**The task**
Once the line with "eapply Permutation_trans;" is found in the entries below, repeat it and each following line exactly, up to and including the line with "destruct (Hall a Ha)". Add no other lines.

**Material shown**
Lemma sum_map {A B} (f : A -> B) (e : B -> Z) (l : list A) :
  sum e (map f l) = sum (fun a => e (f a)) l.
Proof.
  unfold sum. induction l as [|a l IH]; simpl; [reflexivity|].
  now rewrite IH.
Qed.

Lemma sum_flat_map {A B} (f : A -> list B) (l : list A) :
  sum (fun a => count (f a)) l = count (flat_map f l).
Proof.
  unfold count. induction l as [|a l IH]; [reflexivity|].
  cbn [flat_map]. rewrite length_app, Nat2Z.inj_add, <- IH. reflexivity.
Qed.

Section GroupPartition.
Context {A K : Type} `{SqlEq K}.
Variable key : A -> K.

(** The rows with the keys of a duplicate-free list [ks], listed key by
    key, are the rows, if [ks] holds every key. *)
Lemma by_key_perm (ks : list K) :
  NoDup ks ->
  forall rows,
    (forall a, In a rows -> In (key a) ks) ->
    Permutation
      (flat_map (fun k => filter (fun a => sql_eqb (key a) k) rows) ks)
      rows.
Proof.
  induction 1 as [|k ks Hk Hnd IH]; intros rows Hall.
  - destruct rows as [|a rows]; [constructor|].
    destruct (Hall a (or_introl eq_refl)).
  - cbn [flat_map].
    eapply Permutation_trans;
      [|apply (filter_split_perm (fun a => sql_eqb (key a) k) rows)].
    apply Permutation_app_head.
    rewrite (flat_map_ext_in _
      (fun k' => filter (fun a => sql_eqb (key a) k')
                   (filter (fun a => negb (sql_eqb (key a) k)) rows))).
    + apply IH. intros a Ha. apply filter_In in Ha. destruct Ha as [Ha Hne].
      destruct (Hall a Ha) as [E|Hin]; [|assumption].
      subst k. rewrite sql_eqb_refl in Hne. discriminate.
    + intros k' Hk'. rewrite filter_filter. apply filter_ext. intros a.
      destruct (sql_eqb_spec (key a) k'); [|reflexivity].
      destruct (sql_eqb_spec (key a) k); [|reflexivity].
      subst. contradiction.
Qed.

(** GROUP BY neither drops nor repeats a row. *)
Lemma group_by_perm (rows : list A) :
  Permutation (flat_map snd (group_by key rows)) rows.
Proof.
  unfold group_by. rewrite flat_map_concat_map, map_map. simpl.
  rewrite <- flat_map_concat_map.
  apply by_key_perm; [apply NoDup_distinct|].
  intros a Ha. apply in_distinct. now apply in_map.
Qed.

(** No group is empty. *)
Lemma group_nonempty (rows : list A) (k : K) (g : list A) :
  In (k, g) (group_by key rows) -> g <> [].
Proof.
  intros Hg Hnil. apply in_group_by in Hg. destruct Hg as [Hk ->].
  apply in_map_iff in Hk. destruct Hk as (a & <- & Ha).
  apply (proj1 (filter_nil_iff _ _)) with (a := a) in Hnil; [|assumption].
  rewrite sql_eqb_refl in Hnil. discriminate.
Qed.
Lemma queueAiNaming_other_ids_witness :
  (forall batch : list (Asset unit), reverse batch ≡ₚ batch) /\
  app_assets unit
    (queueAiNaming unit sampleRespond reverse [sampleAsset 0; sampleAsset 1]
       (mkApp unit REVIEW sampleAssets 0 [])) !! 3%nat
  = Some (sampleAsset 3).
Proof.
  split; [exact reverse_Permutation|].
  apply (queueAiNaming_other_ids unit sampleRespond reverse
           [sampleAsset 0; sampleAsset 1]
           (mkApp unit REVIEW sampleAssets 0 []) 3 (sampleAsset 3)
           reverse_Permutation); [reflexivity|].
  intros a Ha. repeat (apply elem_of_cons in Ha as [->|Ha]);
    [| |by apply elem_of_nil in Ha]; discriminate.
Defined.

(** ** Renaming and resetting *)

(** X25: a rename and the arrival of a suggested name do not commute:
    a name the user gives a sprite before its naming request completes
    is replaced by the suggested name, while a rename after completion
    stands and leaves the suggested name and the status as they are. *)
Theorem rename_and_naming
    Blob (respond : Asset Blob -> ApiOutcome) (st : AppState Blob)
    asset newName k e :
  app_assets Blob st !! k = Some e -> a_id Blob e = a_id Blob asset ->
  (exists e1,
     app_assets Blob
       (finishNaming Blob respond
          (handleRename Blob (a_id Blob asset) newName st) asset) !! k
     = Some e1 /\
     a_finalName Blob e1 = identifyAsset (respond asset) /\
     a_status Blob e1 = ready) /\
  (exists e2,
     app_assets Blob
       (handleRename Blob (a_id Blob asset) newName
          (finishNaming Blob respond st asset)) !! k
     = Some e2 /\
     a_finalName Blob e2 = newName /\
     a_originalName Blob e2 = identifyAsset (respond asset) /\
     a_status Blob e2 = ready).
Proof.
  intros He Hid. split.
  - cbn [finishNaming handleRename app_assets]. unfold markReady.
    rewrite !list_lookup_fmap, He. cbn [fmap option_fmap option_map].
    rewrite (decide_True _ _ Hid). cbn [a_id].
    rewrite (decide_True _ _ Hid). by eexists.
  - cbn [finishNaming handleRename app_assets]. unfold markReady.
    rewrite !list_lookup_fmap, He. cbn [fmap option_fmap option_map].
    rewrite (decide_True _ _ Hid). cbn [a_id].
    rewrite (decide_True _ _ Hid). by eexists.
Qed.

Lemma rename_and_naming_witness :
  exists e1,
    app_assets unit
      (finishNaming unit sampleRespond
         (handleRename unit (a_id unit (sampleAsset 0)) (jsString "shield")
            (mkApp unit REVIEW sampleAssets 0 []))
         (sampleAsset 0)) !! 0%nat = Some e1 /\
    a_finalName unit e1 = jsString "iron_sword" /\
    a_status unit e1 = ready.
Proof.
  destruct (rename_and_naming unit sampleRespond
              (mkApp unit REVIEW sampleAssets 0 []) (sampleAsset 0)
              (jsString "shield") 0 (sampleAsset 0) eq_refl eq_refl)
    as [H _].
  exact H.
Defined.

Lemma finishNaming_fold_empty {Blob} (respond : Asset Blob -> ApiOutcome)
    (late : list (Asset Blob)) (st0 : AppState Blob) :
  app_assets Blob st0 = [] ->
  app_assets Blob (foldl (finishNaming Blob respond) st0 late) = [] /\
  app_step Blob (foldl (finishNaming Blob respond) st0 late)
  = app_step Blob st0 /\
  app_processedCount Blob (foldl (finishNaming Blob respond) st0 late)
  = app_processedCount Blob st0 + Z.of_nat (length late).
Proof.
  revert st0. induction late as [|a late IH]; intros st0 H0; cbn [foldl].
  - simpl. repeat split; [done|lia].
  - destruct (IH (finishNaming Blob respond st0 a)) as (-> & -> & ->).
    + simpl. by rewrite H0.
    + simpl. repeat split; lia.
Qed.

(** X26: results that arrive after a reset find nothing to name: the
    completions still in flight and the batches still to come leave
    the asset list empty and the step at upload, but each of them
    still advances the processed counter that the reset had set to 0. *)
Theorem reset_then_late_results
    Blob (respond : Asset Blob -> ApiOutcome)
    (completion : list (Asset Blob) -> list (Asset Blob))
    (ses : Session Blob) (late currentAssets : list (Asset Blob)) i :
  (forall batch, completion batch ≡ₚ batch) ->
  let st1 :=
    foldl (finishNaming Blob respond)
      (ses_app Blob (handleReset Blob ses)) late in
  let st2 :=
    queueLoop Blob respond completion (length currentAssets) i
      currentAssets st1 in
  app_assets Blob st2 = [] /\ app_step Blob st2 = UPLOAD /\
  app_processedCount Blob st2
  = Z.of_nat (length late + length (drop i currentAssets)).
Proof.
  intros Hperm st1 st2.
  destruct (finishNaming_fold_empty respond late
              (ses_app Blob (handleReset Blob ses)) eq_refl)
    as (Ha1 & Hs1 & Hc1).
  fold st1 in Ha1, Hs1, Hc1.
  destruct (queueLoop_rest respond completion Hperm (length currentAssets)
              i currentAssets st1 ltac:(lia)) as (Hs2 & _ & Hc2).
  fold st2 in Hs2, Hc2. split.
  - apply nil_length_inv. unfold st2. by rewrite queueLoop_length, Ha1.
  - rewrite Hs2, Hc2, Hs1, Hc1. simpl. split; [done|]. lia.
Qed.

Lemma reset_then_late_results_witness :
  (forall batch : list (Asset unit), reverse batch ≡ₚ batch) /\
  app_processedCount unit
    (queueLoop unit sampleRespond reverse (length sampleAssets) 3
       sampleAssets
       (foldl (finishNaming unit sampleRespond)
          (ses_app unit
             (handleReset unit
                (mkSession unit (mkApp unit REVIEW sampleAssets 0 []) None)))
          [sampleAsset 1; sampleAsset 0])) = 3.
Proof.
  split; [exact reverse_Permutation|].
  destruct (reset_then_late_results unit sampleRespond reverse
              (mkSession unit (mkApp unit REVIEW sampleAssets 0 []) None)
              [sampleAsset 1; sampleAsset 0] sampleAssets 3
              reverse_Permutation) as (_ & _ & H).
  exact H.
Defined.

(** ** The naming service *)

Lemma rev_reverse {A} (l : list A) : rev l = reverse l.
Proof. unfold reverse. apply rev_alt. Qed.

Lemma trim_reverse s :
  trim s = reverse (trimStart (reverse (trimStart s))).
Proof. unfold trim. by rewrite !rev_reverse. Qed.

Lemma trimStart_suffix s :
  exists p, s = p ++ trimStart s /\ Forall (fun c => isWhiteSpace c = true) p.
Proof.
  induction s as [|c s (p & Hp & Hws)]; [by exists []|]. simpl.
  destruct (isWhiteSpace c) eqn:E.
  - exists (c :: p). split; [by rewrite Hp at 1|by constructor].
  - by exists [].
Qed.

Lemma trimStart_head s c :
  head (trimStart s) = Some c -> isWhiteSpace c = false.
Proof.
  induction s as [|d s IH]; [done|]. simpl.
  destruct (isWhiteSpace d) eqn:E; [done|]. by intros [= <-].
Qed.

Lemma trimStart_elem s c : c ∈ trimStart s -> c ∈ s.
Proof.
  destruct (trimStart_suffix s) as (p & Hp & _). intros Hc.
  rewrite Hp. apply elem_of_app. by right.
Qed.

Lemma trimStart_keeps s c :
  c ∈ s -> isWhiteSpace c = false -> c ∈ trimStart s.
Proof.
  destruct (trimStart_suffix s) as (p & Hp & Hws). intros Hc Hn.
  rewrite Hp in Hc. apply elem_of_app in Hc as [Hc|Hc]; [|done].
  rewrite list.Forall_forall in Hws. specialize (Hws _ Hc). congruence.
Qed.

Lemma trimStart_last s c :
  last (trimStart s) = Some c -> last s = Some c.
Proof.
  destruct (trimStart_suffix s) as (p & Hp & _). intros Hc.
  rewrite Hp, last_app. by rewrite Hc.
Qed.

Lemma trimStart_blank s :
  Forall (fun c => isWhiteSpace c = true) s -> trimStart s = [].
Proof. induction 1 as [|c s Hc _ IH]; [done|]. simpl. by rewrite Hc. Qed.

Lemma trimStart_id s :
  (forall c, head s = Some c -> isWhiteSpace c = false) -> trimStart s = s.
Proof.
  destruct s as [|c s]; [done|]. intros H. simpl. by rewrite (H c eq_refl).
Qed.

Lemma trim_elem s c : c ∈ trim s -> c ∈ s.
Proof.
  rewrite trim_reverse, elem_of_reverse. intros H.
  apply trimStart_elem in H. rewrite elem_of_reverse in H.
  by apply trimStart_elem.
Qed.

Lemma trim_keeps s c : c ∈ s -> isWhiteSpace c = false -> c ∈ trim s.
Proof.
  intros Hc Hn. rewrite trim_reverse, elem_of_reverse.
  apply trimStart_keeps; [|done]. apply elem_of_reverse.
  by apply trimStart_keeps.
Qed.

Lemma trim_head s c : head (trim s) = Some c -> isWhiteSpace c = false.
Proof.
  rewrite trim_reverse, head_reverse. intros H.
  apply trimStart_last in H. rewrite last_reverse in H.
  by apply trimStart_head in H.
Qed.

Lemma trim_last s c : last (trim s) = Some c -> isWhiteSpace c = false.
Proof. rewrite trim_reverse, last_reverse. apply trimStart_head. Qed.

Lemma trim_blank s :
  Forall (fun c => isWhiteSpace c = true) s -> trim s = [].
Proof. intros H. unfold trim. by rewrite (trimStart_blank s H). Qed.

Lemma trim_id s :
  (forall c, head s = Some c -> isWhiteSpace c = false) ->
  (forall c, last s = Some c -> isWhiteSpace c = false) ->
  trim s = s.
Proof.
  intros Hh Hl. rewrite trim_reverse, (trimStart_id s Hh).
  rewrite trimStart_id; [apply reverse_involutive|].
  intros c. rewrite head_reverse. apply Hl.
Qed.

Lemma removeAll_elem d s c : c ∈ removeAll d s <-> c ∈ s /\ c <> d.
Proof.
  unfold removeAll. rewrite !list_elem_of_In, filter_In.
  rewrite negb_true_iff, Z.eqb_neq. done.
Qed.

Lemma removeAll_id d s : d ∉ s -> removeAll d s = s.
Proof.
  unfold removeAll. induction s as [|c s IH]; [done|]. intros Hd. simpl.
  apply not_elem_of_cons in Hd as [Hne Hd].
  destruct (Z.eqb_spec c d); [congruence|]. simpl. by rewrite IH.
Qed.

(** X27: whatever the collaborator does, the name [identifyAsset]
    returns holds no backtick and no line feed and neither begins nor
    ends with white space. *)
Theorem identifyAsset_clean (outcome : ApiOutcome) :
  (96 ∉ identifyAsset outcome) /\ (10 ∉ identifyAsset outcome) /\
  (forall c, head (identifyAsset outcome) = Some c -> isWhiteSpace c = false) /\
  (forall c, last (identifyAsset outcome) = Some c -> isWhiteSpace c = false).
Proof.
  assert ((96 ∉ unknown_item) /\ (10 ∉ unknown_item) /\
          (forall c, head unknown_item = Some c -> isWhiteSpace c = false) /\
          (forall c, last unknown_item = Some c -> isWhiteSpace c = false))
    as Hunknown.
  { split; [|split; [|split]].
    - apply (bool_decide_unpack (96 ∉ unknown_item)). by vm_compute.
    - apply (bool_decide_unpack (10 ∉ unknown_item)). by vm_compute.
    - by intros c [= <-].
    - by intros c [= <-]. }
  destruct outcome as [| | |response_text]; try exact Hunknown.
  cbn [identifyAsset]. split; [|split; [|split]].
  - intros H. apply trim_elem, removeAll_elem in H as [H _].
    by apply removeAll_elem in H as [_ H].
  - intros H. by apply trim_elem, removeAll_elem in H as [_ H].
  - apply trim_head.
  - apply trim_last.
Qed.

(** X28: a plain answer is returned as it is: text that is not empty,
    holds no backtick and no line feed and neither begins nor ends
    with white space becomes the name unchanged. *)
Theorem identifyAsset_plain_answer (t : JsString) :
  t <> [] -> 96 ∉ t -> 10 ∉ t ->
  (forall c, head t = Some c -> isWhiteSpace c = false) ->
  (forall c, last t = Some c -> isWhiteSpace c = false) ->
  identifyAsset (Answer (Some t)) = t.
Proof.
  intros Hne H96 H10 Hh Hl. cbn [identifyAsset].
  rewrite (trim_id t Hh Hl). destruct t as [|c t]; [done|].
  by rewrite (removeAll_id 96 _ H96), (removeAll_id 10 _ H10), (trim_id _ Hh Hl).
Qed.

---

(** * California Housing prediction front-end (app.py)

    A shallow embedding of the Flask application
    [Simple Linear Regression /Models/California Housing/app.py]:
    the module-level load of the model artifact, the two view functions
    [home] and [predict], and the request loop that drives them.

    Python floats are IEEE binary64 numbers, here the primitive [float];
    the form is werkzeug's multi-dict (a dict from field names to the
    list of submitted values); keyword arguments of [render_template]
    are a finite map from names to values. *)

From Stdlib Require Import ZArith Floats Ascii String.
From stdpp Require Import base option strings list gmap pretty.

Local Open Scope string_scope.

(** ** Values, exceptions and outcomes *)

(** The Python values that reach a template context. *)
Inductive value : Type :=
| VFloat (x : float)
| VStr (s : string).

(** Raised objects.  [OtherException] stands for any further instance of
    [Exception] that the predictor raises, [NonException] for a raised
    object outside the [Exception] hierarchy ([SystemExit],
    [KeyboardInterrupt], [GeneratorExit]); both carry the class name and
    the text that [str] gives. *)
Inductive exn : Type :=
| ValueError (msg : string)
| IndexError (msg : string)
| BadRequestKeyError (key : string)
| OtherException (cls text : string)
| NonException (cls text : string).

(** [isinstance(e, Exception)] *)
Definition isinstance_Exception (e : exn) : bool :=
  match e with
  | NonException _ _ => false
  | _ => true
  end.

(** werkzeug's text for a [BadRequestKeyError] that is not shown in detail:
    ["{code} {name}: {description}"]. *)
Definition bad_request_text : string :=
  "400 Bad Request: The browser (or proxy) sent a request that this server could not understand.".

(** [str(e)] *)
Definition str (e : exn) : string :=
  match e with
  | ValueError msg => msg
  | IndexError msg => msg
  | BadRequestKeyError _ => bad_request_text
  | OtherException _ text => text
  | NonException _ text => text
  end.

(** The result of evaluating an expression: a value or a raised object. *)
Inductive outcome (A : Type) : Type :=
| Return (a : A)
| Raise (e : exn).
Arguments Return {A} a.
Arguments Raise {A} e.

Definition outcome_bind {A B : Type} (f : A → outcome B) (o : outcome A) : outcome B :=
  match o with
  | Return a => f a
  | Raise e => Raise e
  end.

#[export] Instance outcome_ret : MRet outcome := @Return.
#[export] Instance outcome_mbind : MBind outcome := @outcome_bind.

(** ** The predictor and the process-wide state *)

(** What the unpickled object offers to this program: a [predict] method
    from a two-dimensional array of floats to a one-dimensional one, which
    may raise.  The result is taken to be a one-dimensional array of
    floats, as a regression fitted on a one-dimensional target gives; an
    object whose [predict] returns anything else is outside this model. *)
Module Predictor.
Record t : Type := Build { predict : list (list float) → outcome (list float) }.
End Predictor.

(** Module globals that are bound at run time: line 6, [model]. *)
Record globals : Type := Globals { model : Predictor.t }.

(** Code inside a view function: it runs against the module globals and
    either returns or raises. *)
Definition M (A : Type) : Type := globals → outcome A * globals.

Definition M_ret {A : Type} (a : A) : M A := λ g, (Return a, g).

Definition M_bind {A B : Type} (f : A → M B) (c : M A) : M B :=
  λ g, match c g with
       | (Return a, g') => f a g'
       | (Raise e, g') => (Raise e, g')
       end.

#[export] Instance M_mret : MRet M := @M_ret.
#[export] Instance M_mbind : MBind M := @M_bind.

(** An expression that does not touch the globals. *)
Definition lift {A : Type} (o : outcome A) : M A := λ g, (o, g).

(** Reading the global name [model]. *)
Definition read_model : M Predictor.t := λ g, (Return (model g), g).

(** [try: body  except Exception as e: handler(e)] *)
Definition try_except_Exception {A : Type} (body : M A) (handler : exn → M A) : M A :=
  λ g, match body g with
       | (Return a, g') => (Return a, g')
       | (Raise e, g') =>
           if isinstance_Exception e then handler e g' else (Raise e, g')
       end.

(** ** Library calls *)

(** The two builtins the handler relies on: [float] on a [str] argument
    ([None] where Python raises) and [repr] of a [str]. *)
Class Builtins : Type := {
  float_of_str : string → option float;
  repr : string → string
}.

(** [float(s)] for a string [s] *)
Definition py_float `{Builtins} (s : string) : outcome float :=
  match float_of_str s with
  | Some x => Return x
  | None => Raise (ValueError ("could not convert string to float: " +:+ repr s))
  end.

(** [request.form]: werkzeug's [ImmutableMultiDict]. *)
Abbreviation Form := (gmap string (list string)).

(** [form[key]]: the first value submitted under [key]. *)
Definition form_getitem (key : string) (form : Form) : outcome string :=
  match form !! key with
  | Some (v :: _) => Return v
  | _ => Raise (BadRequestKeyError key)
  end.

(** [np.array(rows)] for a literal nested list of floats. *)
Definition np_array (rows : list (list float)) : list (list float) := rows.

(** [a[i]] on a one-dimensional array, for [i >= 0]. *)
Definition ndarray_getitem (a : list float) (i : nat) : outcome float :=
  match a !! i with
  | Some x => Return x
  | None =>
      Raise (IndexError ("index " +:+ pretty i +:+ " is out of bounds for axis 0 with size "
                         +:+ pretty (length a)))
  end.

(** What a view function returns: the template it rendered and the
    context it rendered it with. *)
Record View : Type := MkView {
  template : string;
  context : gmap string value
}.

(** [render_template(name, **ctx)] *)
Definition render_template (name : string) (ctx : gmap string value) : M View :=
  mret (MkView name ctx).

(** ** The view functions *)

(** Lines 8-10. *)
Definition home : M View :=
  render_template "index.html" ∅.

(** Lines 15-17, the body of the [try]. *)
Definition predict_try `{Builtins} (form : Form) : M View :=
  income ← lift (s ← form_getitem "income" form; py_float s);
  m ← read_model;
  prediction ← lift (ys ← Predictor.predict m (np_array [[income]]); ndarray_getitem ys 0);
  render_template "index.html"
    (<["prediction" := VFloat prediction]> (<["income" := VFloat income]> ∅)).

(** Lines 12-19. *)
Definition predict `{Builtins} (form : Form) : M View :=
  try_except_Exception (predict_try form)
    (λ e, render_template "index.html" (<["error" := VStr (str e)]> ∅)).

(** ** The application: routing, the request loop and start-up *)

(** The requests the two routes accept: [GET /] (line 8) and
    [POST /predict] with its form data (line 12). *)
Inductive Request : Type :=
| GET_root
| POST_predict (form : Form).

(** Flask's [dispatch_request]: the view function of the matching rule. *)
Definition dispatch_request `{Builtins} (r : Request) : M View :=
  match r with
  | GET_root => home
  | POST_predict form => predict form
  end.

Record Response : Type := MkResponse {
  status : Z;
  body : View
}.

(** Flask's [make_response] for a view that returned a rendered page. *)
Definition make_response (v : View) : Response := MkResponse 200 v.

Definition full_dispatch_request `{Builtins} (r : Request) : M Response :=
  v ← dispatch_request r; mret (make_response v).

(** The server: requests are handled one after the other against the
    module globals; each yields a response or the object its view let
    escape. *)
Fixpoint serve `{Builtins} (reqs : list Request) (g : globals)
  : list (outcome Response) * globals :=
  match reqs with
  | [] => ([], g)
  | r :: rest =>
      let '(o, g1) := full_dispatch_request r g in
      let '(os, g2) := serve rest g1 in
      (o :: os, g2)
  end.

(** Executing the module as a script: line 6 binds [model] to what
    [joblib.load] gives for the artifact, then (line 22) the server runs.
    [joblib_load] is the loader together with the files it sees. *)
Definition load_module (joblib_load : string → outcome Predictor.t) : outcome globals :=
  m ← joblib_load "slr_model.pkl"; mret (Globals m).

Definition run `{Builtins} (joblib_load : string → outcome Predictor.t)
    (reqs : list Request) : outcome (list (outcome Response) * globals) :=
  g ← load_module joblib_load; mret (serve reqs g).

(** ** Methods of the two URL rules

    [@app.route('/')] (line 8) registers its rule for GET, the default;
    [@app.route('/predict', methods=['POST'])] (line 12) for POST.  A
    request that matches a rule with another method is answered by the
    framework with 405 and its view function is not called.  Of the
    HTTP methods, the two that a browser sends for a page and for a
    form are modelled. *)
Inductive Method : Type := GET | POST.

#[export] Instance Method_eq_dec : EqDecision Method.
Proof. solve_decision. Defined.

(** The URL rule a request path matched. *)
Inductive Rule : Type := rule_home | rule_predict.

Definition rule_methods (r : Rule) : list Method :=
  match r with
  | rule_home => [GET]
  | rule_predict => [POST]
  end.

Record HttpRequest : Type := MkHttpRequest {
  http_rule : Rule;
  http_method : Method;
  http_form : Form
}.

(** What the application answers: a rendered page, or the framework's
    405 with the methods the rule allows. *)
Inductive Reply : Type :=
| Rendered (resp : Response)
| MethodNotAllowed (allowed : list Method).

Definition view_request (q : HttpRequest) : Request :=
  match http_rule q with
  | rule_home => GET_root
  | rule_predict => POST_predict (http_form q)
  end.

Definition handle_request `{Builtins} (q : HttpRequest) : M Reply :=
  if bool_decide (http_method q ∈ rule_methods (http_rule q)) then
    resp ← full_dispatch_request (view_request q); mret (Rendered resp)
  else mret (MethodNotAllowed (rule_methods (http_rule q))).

**Task answer**
    eapply Permutation_trans;
      [|apply (filter_split_perm (fun a => sql_eqb (key a) k) rows)].
    apply Permutation_app_head.
    rewrite (flat_map_ext_in _
      (fun k' => filter (fun a => sql_eqb (key a) k')
                   (filter (fun a => negb (sql_eqb (key a) k)) rows))).
    + apply IH. intros a Ha. apply filter_In in Ha. destruct Ha as [Ha Hne].
      destruct (Hall a Ha) as [E|Hin]; [|assumption].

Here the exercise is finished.